RECORDS FOR THE TASK:
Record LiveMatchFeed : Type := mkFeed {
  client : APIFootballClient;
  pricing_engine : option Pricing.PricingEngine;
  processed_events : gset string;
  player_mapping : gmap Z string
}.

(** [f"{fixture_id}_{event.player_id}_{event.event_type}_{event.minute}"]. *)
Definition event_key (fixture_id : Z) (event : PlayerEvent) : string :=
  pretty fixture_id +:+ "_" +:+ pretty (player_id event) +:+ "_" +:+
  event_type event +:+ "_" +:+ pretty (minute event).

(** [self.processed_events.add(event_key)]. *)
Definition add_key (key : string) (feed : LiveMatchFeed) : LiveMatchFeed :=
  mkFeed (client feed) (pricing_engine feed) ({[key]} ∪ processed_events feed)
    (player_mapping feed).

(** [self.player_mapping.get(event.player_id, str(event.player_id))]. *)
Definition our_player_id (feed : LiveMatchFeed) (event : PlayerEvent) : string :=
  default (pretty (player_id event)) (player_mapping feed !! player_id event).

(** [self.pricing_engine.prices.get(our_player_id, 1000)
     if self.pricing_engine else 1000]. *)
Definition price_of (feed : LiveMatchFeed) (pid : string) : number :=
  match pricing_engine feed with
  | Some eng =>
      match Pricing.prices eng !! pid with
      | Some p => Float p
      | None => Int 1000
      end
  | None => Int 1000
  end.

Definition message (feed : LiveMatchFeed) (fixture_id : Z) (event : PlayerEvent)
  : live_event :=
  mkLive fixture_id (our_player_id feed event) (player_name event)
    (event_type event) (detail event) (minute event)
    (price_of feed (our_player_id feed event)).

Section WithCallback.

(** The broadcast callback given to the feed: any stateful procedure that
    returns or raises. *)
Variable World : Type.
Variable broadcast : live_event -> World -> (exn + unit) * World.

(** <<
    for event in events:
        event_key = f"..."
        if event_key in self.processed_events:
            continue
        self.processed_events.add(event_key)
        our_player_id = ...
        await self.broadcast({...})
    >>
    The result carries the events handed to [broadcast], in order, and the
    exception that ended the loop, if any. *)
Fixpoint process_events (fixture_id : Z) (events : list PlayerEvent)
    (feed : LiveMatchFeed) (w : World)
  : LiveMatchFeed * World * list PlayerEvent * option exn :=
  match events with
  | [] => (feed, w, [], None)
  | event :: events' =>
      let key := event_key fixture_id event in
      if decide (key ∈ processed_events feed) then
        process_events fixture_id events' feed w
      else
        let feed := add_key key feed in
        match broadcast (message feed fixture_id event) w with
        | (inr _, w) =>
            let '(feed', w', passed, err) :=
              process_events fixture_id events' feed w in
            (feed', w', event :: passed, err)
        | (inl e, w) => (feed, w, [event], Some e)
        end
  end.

WORK ITEM: Scan the listing for the string "minute". Copy each line that has it.

TASK OUTPUT:
(** [f"{fixture_id}_{event.player_id}_{event.event_type}_{event.minute}"]. *)
  event_type event +:+ "_" +:+ pretty (minute event).
    (event_type event) (detail event) (minute event)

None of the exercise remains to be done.